Yeah, it's much better to be cremated...

Posted by: Antonio at May 22nd, 2015 3:22 AM

Alcor and others like them, should look into using drones for rapid response and they can deliver kits or other much needed things via drones. Amazon is looking seriously into using drones to deliver some of their packages and I'm sure these unconventional methods will pick up speed.

Posted by: Adrian C at May 22nd, 2015 10:18 AM

Dr. Steenblock's criticisms do indeed point to weaknesses in cryonics as currently practiced. On the other hand it is not easy or cheap to set up the sort of infrastructure he is referring to. Granted, if you did, it might greatly improve the practice and ensure much better preservation, particularly in cases like Dr. Pilgeram's where there was a long ischemic delay before the process could begin and only a crude version (straight freezing without cryoprotection) was possible. But the difficulties are formidable, due in no small part to overall apathy or hostility to the idea and the paucity of individuals who do take the idea seriously, now, and are willing to work hard to make it work (as opposed to those who say they will not be involved until it looks more workable).

Nevertheless, I strongly favor cryonics over other options currently available, such as burial or cremation. My background is computer science and math, not cryobiology or medicine. As I see it, the biggest issue is how well identity-critical information survives in the preserved remains, in some eventually inferable form, not whether the cells might still be viable and restorable to function using presently existing methods. Information is relatively hard to erase, and low temperature is not generally a good way to do it, despite "freezing damage" of one sort or another. I look forward to mature nanotechnology capable of assembling/disassembling a wide variety of molecular structures, including cryopreserved tissue. Tissue preserved by crude methods today could be reconditioned to be in shape suitable for rewarming and restoration to function--or some other restorative approach could be used. All this would be based on recovery of information from the preserved tissue--to determine what should be there from what still is there. Much as you might restore an ancient building from its rubble, carefully analyzed.

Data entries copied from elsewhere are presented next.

Lemma approve_change hash enforced now actor i s :
  change s (ByApproval actor i) (saved (approve_application hash enforced now actor i (mkSession s s)).2).
Proof.
  destruct (open_ok actor i s) as [(st & msg & Ho)|(a & Ha & Hp & Hd & Ho)].
  { unfold approve_application. rewrite (bind_raise _ _ _ _ _ Ho). apply ch_none. }
  destruct (ap_password_plain a) as [pw|] eqn:Hpw.
  2:{ unfold approve_application. rewrite (bind_ok _ _ _ _ _ Ho), Hpw. apply ch_none. }
  destruct (decide (pw = ""%string)) as [->|Hne].
  { unfold approve_application. rewrite (bind_ok _ _ _ _ _ Ho), Hpw. apply ch_none. }
  destruct (get_admin (sh_r s) (ap_username a)) eqn:Hg.
  { unfold approve_application. rewrite (bind_ok _ _ _ _ _ Ho), Hpw. destruct pw; [done|]. rewrite bind_gets. cbn [work].
    rewrite Hg. apply ch_none. }
  destruct (approve_application_run hash enforced now actor i s a pw Ha Hp Hd Hpw Hne Hg) as [(st & msg & ->)|(aid & r' & Hj & Hsu & ->)].
  - apply ch_none.
  - destruct (commits enforced actor _); cbn [snd saved]; [by eapply ch_approved | by eapply ch_approval_lost].
Qed.

Lemma reject_change enforced now actor i reason s :
  change s (ByRejection actor i) (saved (reject_application enforced now actor i reason (mkSession s s)).2).
Proof.
  unfold reject_application. destruct (open_ok actor i s) as [(st & msg & Ho)|(a & Ha & Hp & Hd & Ho)].
  - rewrite (bind_raise _ _ _ _ _ Ho). apply ch_none.
  - rewrite (bind_ok _ _ _ _ _ Ho), (commit_decision_run enforced actor i _ s a Ha).
    destruct (commits enforced actor s); cbn [snd saved]; [by eapply ch_rejected | apply ch_none].
Qed.

(** *** The requests *)
Inductive ShopOp :=
  | OpRegister (cfg : StoreSettings) (host tenant ref : option string) (now : Z) (username password : string) (valid : bool)
  | OpApply (cfg : StoreSettings) (host tenant ref : option string) (username password : string)
  | OpApprove (f : OverridesFile) (who : Actor) (now app : Z)
  | OpReject (f : OverridesFile) (who : Actor) (now app : Z) (reason : option string)
  | OpMine (f : OverridesFile) (who : Actor) (codes : list string)
  | OpRotate (f : OverridesFile) (who : Actor) (codes : list string)
  | OpUpdate (f : OverridesFile) (who : Actor) (codes : list string) (signup apply : option bool)
      (headline tagline : option (option string)).

Section shop.
Context (hash : string → string) (enforced : bool).

Definition run_op (o : ShopOp) : Shop unit :=
  match o with
  | OpRegister cfg host tenant ref now u p v => public_register cfg host tenant ref now u p v ;;; ret tt
  | OpApply cfg host tenant ref u p => public_reseller_apply hash cfg host tenant ref u p ;;; ret tt
  | OpApprove f who now app => approve_reseller_application hash enforced f who now app ;;; ret tt
  | OpReject f who now app reason => reject_reseller_application enforced f who now app reason
  | OpMine f who codes => get_my_storefront f who codes ;;; ret tt
  | OpRotate f who codes => rotate_my_invite f who codes ;;; ret tt
  | OpUpdate f who codes s a h t => put_my_storefront f who codes s a h t ;;; ret tt
  end.

(** The row of the caller, or the owner of the environment. *)
Definition acts_as (s : ShopDB) (who : Actor) (actor : Reviewer) : Prop :=
  match get_admin (sh_r s) (ac_username who) with
  | Some (aid, a) => actor = mkReviewer aid (a_is_sudo a)
  | None => ac_is_sudo who = true ∧ actor = mkReviewer 0 true
  end.

(** What may cause a change by a request. *)
Definition caused (s : ShopDB) (o : ShopOp) (c : Cause) : Prop :=
  match o with
  | OpRegister _ _ _ _ _ _ _ _ => c = BySignup
  | OpApply _ _ _ ref _ _ => c = BySubmission ∨
      ∃ code i a, given ref = Some code ∧ admin_by_invite s code = Some (i, a) ∧
        c = ByInvite (if a_is_sudo a then None else Some i)
  | OpApprove f who _ app => has_permission f who "users:write" = true ∧ ∃ actor, acts_as s who actor ∧ c = ByApproval actor app
  | OpReject f who _ app _ => has_permission f who "users:write" = true ∧ ∃ actor, acts_as s who actor ∧ c = ByRejection actor app
  | OpMine _ _ _ | OpRotate _ _ _ | OpUpdate _ _ _ _ _ _ _ => c = ByFront
  end.

(** The owner of a resolved store is an admin, and an invite names its owner. *)
Lemma admin_at_row s aid o : admin_at s aid = Some o → the_admins s !! o.1 = Some o.2.
Proof.
  unfold admin_at. destruct (truthy aid); [|done]. destruct (the_admins s !! or0 aid) eqn:E; [|done]. by intros [= <-].
Qed.

Lemma resolved cfg host tenant domain ref s c : resolve_context cfg host tenant domain ref s = Ok c →
  (∀ o, cx_owner c = Some o → the_admins s !! o.1 = Some o.2) ∧
  (is_Some (cx_ref c) → ∃ code i a, given ref = Some code ∧ admin_by_invite s code = Some (i, a) ∧
     cx_owner c = if a_is_sudo a then None else Some (i, a)).
Proof.
  unfold resolve_context. set (h := lower _). destruct (given ref) as [code|].
  - destruct (admin_by_invite s code) as [[i a]|] eqn:Ei; [|done]. destruct (invite_owner _ _ _ Ei) as [Ho _]. cbn [snd].
    destruct (a_is_sudo a) eqn:Es; intros [= <-]; cbn [cx_owner cx_ref ctx_of].
    + split; [done|]. intros _. exists code, i, a. by rewrite Es.
    + split; [intros o [= <-]; exact Ho|]. intros _. exists code, i, a. by rewrite Es.
  - set (bs := match given tenant with None => _ | Some _ => _ end).
    assert (Hbs : ∀ o t, bs = Ok (Some o, t) → the_admins s !! o.1 = Some o.2).
    { intros o t. unfold bs. destruct (given tenant); [|done]. destruct (tenant_by_slug s _); [|done].
      intros [= H _]. by eapply admin_at_row. }
    destruct bs as [[[o|] t]|]; [..|done].
    + intros [= <-]. cbn [cx_owner cx_ref ctx_of]. split; [|by intros [? [=]]]. intros o' [= <-]. by eapply Hbs.
    + set (y := if String.eqb h "" then _ else _).
      assert (Hy : ∀ o, y.1 = Some o → the_admins s !! o.1 = Some o.2).
      { intros o. unfold y. destruct (String.eqb h ""); [done|]. unfold by_domain.
        destruct (head _) as [b|]; [|done]. destruct (br_tenant_id b) as [tid|]; [|done]. cbn [default from_option id fst].
        destruct (truthy (br_admin_id b)); [apply admin_at_row|]. destruct (tenant_at s tid); [apply admin_at_row | done]. }
      destruct y as [o t']. intros [= <-]. cbn [cx_owner cx_ref ctx_of]. split; [exact Hy | by intros [? [=]]].
Qed.

Lemma reviewer_run who s :
  (reviewer_of who (mkSession s s) = (Raise (HTTPException 400 "Admin not found"), mkSession s s)) ∨
  ∃ actor, acts_as s who actor ∧ reviewer_of who (mkSession s s) = (Ok actor, mkSession s s).
Proof.
  unfold reviewer_of, acts_as. rewrite bind_gets. cbn [work]. destruct (get_admin _ _) as [[aid a]|]; [right; by eexists|].
  destruct (ac_is_sudo who); [right; by eexists | by left].
Qed.

Lemma my_row_run who s :
  my_row who (mkSession s s) = (Raise (HTTPException 400 "Admin not found"), mkSession s s) ∨
  ∃ aid, is_Some (the_admins s !! aid) ∧ my_row who (mkSession s s) = (Ok aid, mkSession s s).
Proof.
  unfold my_row. rewrite bind_gets. cbn [work]. destruct (get_admin _ _) as [[aid a]|] eqn:E; [right | by left].
  exists aid. split; [|done]. apply get_admin_some in E as [E _]. by exists a.
Qed.

Lemma saved_ret {A} (m : Shop A) x : saved ((m ;;; ret tt) x).2 = saved (m x).2.
Proof. unfold bind. by destruct (m x) as [[|] ?]. Qed.

Lemma op_changes o s : let s' := (run_session (run_op o) s).2 in s' = s ∨ ∃ c, caused s o c ∧ change s c s'.
Proof.
  cbv zeta. assert (Hrun : (run_session (run_op o) s).2 = saved (run_op o (mkSession s s)).2)
    by (unfold run_session; by destruct (run_op o _)). rewrite Hrun. clear Hrun.
  destruct o as [cfg host tenant ref now u p v|cfg host tenant ref u p|f who now i|f who now i reason|f who codes|f who codes|f who codes sg ap hl tl];
    cbn [run_op]; rewrite ?saved_ret.
  - unfold public_register, with_ctx. rewrite bind_gets. cbn [work]. destruct (resolve_context _ _ _ _ _ _); [|by left].
    right. eexists. split; [done|]. apply register_change.
  - unfold public_reseller_apply, with_ctx. rewrite bind_gets. cbn [work]. destruct (resolve_context _ _ _ _ _ _) as [c|] eqn:Ec; [|by left].
    right. destruct (resolved _ _ _ _ _ _ _ Ec) as [Ho Hi]. destruct (apply_change hash c u p s Ho) as [Hc|(Hr & _ & Hc)].
    + eexists. split; [by left | exact Hc].
    + eexists. split; [right|exact Hc]. destruct (Hi Hr) as (code & j & a & Hg & Hb & Ha). exists code, j, a.
      split_and!; [done|done|]. unfold invited_under. rewrite Ha. by destruct (a_is_sudo a).
  - unfold approve_reseller_application, permitted. destruct (require_permission _ _ _) as [w|] eqn:Ep; [|by left].
    apply permission_ok in Ep. destruct (reviewer_run who s) as [Hr|(actor & Ha & Hr)]; [rewrite (bind_raise _ _ _ _ _ Hr); by left|].
    rewrite (bind_ok _ _ _ _ _ Hr). right. exists (ByApproval actor i). split; [split; [done | by exists actor]|]. apply approve_change.
  - unfold reject_reseller_application, permitted. destruct (require_permission _ _ _) as [w|] eqn:Ep; [|by left].
    apply permission_ok in Ep. destruct (reviewer_run who s) as [Hr|(actor & Ha & Hr)]; [rewrite (bind_raise _ _ _ _ _ Hr); by left|].
    rewrite (bind_ok _ _ _ _ _ Hr). right. exists (ByRejection actor i). split; [split; [done | by exists actor]|]. apply reject_change.
  - unfold get_my_storefront, permitted. destruct (require_permission _ _ _); [|by left].
    destruct (my_row_run who s) as [Hr|(aid & Ha & Hr)]; [rewrite (bind_raise _ _ _ _ _ Hr); by left|].
    rewrite (bind_ok _ _ _ _ _ Hr). destruct (ensure_saved codes aid s) as [->|(c & Hc & ->)]; [by left|].
    right. eexists. split; [done|]. apply ch_front; [done|]. right. intros c' j [= <-] _ Hs. by apply invite_unused.
  - unfold rotate_my_invite, permitted. destruct (require_permission _ _ _); [|by left].
    destruct (my_row_run who s) as [Hr|(aid & Ha & Hr)]; [rewrite (bind_raise _ _ _ _ _ Hr); by left|].
    rewrite (bind_ok _ _ _ _ _ Hr). right. eexists. split; [done|]. apply (front_written codes aid); [done | by right].
  - unfold put_my_storefront, permitted. destruct (require_permission _ _ _); [|by left].
    destruct (my_row_run who s) as [Hr|(aid & Ha & Hr)]; [rewrite (bind_raise _ _ _ _ _ Hr); by left|].
    rewrite (bind_ok _ _ _ _ _ Hr). right. eexists. split; [done|]. apply (front_written codes aid); [done | by left].
Qed.

(** *** The tables stay well formed *)
Definition has_code (s : ShopDB) (i : Z) (c : string) : Prop := ft_invite_code (front_of s i) = Some c.

(** Open with a password to hand over, or decided: the password is gone and the
    decision recorded. *)
Definition application_ok (s : ShopDB) (a : ResellerApplication) : Prop :=
  (is_pending a ∧ ∃ pw, ap_password_plain a = Some pw ∧ (4 ≤ String.length pw)%nat) ∨
  (ap_password_plain a = None ∧ is_Some (ap_reviewed_by_admin_id a) ∧
   (ap_status a = "rejected"%string ∨
    ap_status a = "approved"%string ∧ ∃ c, ap_created_admin_id a = Some c ∧ is_Some (the_admins s !! c))).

This sort of speculation I realize is a two-edged sword, reinforcing the hopes of cryonics aficionados on one hand, but also reinforcing the dismissal of cryonics by others on grounds of being "just science fiction." Anyway, as a computer programmer I was frequently doing things that had not been done before, by suitably structuring a series of instructions. Most of the problems I worked on were solvable in a Turing sense, and it was relatively hard to come up with something that was not (though not impossible). Something of this sort of difficulty I expect to occur in the future when the resuscitation of cryonics patients is seriously considered. Most likely, these patients will, at worst, suffer from some degree of amnesia as they are resuscitated, which in turn might be at least partly remedied using records. (For this reason cryonicists are encouraged to also store "mindfiles" that record important personal experiences, dispositions, etc.) I hope that cryonics can become a better practice but making it that way requires a willingness to deal with what we have here and now.

Posted by: R. Michael Perry, Ph.D. at May 24th, 2015 12:06 PM

Maybe Alcor (and the business in general) should look into providing its members a device that will notify them when their heart stops.
There are all kinds of wearables on the marked now that continuously monitor people's activity, heart rate and what more. They also communicate with mobile devices and upload data directly to the cloud.
Technology has probably come at a far enough state now to have a bracelet or watch developed that will track where a person is and monitor basic vital signs. When the vitals stop, the bracelet could emit some sort of emergency signal through some cell carrier or whatever. The signal could go to Alcor directly and to the nearest Alcor qualified (certified?) emergency center based on the device's location. Sounds like Dr. Steenblock's clinic could become one of those qualified/certified centers.